Exercise details: For the records below, give the number of lines where the string "length" occurs. Include nothing else.

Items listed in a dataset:

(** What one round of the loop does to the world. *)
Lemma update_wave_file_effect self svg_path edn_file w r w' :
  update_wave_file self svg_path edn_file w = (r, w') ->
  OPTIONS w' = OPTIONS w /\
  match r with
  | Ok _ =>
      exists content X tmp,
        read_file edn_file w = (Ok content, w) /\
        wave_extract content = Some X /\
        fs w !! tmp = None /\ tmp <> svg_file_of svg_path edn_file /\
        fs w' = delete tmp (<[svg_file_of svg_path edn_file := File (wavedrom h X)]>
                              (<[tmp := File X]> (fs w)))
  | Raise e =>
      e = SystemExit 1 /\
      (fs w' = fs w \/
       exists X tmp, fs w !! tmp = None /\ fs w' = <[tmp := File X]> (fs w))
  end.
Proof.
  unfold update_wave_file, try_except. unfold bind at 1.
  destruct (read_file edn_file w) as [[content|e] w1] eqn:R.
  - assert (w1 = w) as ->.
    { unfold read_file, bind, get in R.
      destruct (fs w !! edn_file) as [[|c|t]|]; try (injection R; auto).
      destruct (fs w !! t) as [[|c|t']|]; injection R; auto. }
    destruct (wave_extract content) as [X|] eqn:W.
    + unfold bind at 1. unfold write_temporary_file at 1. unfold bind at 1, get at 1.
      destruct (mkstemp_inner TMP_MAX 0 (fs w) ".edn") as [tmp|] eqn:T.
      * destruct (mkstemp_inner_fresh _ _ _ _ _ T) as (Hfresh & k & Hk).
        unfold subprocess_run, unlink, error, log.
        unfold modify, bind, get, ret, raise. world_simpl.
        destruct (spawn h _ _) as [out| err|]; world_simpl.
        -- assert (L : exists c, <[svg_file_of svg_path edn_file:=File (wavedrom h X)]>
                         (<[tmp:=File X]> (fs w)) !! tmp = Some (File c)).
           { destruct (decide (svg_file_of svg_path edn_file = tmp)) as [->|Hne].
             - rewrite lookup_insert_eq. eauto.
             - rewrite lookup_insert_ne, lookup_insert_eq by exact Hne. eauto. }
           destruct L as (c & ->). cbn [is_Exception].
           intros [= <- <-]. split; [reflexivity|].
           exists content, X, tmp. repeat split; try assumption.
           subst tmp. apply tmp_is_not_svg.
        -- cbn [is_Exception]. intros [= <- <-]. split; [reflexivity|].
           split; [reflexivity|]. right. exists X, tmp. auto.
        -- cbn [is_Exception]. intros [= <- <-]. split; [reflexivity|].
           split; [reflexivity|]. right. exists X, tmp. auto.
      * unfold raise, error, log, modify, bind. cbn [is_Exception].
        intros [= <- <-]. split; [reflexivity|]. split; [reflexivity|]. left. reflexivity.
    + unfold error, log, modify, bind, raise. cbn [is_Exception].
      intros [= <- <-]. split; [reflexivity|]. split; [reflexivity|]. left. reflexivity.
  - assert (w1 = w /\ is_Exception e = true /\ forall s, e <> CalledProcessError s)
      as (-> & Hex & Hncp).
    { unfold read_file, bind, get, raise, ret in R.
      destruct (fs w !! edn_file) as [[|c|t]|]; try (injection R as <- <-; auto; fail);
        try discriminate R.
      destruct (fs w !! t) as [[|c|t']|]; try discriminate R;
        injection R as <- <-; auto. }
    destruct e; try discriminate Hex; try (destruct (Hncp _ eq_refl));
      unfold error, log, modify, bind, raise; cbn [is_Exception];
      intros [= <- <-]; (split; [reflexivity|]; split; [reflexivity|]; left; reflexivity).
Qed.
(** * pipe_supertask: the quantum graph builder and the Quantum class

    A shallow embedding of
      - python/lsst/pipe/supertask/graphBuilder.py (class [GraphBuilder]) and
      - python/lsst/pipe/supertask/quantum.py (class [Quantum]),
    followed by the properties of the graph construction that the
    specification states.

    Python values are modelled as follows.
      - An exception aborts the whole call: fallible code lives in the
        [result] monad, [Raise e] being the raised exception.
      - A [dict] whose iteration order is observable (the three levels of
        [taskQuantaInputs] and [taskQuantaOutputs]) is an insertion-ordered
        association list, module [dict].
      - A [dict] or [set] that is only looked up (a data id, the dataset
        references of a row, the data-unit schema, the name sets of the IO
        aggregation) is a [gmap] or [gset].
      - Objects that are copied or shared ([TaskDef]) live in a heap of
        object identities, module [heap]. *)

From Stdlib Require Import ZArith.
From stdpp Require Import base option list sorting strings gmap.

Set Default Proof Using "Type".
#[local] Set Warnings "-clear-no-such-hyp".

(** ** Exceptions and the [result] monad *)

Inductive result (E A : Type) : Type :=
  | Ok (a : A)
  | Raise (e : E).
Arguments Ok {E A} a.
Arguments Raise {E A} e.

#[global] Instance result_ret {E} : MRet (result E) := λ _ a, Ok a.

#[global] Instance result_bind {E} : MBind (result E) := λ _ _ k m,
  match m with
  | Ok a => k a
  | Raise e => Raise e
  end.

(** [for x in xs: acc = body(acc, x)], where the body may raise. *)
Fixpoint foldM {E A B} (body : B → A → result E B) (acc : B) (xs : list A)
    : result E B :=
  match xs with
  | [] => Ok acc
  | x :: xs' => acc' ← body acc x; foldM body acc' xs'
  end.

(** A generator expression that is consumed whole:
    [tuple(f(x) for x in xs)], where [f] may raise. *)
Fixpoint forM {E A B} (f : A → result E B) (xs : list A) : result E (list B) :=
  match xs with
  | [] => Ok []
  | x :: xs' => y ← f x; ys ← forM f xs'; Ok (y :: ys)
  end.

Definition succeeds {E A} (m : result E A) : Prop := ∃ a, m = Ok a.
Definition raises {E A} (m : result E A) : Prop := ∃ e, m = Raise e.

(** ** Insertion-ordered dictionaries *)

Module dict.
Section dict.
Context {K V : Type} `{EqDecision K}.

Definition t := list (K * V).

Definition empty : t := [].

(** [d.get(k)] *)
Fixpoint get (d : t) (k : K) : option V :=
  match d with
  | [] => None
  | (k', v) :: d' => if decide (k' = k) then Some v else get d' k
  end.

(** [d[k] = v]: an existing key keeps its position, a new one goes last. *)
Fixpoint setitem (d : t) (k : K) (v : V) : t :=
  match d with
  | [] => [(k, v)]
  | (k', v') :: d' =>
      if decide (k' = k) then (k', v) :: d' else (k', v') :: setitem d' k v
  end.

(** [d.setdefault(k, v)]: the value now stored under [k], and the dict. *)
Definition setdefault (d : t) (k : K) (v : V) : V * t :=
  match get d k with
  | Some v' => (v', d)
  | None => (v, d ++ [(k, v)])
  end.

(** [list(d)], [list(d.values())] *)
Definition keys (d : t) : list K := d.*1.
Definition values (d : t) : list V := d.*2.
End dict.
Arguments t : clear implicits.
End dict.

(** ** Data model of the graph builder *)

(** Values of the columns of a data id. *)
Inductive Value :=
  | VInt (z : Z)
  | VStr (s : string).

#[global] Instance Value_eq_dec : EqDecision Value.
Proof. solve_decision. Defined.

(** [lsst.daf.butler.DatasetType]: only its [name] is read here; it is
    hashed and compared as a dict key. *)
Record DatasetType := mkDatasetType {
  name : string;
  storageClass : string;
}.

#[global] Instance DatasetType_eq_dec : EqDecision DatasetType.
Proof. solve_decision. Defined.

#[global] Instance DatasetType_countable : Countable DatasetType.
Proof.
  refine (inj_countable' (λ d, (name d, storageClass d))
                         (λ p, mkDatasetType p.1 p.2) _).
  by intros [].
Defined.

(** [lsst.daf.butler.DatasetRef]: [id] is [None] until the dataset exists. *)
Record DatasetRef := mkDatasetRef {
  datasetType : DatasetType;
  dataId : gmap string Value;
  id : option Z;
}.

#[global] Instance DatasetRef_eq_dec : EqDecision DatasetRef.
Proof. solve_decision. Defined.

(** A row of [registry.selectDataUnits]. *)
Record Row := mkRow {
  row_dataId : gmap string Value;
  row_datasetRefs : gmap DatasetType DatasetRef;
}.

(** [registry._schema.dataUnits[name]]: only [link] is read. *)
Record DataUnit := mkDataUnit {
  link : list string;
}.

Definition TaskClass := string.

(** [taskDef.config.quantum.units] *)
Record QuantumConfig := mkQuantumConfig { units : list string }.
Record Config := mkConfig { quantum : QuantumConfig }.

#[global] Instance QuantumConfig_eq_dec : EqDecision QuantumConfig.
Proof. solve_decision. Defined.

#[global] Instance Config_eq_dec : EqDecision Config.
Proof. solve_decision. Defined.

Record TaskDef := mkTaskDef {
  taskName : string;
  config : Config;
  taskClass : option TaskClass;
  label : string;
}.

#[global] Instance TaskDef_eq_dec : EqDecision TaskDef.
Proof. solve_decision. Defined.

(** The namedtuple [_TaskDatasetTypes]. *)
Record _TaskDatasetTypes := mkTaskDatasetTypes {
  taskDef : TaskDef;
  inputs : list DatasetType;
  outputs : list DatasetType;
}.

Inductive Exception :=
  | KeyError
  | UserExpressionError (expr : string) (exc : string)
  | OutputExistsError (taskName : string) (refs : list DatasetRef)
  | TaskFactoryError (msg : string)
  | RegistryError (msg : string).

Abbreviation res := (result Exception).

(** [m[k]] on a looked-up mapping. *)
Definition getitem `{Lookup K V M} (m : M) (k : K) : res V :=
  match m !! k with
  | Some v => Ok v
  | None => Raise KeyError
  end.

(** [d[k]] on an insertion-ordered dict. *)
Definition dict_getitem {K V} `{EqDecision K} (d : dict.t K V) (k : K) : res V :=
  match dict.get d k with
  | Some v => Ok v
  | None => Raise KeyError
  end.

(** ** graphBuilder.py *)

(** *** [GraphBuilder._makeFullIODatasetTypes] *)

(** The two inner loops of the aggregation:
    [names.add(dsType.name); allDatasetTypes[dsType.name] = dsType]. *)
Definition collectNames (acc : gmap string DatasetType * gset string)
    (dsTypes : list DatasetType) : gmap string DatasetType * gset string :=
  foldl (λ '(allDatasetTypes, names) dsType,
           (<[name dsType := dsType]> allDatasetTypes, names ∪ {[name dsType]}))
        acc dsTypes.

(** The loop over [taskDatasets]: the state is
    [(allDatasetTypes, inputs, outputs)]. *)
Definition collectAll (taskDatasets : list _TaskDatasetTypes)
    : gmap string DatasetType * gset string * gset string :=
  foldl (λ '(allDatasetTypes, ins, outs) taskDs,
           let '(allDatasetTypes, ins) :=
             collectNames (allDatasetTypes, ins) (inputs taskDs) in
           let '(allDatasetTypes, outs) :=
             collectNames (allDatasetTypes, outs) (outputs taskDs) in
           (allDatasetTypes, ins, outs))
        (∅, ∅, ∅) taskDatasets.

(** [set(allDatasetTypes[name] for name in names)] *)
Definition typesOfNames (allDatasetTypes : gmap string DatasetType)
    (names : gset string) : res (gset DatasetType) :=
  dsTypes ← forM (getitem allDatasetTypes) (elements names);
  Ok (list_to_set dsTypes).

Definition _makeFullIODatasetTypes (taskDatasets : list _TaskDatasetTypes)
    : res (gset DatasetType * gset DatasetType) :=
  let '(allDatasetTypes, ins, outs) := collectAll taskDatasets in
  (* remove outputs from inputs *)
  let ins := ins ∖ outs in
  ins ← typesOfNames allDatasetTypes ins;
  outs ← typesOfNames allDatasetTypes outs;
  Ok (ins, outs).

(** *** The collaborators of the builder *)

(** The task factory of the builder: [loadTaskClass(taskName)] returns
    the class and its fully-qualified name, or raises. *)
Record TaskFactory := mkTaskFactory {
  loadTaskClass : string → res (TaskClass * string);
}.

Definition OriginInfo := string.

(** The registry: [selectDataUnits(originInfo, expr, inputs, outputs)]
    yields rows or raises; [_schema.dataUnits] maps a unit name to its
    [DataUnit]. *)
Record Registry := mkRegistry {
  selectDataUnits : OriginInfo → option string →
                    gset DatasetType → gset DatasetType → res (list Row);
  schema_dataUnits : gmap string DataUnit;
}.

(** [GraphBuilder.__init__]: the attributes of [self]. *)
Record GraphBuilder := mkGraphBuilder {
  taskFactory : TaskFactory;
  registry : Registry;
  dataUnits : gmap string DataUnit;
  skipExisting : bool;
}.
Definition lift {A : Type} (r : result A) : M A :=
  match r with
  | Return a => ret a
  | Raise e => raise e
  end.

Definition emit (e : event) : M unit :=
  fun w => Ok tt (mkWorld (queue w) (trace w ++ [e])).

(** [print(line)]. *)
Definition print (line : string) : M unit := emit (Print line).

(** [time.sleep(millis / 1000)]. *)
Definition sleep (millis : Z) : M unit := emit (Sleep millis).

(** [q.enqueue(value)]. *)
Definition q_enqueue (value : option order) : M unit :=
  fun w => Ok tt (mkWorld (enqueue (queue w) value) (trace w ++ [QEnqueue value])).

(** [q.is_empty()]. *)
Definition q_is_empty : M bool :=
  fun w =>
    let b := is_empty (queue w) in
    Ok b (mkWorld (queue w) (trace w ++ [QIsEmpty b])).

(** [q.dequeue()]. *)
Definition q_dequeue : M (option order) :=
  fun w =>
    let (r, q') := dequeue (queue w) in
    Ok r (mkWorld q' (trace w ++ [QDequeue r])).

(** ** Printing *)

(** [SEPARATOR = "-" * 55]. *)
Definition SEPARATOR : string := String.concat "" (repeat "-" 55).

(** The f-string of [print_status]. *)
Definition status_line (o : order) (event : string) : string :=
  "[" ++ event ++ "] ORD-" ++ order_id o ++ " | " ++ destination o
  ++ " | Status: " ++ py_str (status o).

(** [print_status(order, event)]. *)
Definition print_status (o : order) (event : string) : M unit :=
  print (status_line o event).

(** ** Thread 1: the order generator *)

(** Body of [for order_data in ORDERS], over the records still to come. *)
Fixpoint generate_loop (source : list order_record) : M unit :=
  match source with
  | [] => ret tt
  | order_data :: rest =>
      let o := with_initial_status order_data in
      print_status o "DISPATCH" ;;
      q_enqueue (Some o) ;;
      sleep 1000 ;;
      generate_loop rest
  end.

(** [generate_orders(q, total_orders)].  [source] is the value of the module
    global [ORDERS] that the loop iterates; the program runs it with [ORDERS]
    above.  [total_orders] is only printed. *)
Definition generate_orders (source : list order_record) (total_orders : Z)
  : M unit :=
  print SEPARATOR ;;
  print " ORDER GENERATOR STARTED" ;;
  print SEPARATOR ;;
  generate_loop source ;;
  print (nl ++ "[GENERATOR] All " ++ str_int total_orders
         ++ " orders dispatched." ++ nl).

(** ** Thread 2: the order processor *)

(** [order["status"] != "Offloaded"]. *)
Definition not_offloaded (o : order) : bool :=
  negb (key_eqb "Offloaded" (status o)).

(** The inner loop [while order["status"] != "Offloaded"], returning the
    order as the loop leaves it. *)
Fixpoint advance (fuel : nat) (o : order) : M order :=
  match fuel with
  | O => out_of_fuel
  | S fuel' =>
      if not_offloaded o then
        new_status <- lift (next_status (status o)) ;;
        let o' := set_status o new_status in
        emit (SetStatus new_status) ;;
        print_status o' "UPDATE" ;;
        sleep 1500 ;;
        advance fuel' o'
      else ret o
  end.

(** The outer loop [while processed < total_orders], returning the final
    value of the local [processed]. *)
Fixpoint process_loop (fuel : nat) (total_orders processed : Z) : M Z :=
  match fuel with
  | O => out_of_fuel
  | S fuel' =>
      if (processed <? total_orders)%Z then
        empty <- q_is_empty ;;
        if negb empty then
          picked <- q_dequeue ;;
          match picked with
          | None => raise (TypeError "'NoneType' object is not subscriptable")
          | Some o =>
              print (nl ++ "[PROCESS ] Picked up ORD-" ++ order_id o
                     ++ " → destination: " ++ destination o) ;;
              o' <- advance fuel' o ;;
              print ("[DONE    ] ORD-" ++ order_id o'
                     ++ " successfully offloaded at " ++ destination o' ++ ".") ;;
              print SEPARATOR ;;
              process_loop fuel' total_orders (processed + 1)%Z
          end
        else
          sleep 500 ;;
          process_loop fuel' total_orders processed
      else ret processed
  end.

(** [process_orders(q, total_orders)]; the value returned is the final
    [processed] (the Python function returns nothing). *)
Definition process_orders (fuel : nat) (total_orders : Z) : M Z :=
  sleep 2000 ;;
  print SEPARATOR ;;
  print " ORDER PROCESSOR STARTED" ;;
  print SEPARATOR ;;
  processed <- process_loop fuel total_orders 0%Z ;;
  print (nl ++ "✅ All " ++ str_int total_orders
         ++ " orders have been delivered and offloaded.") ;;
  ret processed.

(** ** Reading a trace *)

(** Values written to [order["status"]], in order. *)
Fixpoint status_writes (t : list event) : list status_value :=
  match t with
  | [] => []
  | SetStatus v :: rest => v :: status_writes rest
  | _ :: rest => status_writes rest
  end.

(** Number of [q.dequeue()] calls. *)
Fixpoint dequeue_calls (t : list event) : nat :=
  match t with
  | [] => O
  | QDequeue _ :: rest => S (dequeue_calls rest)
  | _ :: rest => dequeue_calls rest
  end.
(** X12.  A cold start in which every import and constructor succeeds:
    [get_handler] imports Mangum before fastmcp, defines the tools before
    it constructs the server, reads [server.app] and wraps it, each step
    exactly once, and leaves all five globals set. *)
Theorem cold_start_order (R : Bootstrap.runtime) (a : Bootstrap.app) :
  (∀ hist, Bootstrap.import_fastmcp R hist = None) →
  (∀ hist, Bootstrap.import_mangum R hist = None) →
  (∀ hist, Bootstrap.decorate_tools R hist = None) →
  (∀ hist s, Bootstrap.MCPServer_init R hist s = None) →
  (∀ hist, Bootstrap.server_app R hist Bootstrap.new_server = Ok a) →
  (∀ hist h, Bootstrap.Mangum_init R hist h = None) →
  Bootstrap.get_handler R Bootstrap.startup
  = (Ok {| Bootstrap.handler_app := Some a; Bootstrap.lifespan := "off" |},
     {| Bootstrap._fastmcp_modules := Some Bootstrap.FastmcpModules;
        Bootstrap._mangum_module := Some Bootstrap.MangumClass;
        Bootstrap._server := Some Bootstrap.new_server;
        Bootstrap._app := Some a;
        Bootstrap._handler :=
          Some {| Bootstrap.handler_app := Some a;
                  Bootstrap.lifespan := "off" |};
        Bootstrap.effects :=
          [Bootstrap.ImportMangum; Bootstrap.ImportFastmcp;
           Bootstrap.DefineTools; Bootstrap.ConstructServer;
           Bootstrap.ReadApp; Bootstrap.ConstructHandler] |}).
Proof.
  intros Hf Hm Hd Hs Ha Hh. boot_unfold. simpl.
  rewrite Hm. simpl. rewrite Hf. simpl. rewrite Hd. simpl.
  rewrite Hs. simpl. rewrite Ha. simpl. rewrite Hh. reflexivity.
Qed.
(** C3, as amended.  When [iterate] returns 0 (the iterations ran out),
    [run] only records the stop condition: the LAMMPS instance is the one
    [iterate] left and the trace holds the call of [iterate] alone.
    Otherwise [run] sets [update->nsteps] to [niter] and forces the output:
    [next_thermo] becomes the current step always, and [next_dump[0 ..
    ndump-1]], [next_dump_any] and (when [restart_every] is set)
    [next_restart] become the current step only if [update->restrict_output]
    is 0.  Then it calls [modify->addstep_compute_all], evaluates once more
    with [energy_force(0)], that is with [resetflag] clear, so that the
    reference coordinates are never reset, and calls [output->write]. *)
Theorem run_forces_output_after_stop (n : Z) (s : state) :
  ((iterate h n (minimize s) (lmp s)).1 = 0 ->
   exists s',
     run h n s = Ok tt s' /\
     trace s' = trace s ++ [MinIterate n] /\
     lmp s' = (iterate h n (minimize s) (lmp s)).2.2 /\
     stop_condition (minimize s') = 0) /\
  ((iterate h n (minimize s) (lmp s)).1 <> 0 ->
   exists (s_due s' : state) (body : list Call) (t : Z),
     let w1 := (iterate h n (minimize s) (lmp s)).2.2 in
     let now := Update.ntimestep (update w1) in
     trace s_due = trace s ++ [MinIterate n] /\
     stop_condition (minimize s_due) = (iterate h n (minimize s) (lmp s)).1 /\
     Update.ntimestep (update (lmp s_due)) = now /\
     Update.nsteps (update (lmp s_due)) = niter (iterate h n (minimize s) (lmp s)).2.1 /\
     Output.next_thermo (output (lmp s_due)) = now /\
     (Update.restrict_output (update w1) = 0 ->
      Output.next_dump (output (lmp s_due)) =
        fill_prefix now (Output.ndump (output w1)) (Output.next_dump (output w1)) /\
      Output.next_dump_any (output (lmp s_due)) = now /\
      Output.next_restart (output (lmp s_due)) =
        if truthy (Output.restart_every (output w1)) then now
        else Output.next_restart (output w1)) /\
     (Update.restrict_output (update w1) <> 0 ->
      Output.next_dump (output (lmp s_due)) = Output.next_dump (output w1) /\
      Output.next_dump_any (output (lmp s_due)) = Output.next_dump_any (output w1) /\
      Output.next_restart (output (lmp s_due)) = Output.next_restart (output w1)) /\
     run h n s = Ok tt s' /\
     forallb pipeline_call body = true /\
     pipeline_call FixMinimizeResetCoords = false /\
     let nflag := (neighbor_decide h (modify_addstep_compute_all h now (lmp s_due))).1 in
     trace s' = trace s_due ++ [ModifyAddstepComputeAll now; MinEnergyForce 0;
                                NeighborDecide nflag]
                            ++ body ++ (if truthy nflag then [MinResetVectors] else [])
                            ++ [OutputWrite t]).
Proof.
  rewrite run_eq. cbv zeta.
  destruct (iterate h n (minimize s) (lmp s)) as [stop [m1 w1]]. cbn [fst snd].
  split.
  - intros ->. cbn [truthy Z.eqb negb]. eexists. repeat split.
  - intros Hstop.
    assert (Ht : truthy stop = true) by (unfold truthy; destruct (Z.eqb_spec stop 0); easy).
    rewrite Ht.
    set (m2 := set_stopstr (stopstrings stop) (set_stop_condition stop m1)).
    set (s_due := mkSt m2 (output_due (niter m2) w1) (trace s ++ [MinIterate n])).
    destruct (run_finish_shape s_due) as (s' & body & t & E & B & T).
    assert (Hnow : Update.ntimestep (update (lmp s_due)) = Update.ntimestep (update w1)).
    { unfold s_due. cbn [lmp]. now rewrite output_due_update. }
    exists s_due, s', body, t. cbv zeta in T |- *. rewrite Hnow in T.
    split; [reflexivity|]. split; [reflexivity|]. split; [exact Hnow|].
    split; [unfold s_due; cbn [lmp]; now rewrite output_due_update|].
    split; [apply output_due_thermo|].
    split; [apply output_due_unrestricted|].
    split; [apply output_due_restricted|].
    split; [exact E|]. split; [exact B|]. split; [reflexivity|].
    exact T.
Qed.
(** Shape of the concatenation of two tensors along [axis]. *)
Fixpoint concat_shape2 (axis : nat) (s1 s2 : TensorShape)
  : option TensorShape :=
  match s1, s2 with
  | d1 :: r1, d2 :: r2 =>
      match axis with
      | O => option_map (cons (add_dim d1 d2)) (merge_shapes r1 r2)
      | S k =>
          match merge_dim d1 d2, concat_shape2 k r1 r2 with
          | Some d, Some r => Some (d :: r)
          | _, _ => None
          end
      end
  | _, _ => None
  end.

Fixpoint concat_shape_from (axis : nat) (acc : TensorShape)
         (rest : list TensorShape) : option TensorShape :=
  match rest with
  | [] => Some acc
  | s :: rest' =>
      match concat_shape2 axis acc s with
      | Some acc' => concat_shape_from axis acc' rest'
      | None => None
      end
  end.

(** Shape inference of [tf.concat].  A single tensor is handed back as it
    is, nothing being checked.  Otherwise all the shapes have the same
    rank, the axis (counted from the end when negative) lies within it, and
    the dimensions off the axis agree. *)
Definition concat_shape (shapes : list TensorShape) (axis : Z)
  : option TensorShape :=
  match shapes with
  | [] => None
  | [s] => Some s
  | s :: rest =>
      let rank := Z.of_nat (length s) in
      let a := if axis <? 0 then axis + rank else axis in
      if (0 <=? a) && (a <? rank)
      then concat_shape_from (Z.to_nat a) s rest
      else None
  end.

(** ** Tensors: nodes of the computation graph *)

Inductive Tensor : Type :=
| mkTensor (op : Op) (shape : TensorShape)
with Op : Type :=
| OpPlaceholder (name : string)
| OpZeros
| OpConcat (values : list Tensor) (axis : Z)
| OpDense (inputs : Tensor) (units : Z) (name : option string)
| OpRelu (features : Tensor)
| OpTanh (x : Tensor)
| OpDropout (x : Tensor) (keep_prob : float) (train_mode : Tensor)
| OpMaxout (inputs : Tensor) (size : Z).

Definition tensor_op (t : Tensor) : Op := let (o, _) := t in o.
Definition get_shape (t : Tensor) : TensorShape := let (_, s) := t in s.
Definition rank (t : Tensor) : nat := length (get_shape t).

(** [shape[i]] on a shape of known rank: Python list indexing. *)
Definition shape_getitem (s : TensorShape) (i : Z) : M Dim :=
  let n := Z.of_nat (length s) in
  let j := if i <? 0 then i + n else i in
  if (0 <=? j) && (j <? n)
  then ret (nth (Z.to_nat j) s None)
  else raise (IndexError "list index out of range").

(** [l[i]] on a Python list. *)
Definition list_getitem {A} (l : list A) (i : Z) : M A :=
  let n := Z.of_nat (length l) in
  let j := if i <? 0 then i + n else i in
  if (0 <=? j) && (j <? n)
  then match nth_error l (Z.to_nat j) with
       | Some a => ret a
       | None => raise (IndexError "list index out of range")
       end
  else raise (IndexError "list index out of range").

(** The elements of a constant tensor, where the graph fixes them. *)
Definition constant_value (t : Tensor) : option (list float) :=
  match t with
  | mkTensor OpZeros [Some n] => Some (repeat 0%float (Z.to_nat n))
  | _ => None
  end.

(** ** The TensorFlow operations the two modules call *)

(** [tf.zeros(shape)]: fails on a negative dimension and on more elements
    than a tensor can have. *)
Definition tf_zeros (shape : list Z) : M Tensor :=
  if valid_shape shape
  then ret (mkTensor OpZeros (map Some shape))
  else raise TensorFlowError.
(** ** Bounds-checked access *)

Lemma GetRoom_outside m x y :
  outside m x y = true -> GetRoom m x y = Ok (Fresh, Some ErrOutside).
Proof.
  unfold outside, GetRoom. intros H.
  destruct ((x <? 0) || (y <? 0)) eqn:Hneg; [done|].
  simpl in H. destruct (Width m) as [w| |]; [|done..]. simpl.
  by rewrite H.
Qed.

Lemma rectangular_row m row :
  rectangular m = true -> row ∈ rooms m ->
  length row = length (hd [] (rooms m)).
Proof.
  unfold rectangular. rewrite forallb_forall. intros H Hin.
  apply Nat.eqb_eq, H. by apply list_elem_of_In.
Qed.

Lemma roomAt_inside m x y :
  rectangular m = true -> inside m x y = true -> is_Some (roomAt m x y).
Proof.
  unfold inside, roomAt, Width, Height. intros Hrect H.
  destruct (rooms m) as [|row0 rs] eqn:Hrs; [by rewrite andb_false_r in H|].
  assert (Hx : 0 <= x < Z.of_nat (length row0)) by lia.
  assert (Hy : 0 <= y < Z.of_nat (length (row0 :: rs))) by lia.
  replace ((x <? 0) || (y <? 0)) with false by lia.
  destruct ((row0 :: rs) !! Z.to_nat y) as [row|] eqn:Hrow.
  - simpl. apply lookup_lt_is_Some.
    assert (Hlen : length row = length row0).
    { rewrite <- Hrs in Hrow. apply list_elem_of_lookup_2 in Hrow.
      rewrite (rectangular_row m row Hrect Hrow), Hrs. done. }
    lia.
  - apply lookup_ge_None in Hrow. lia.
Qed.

Exercise answer: 8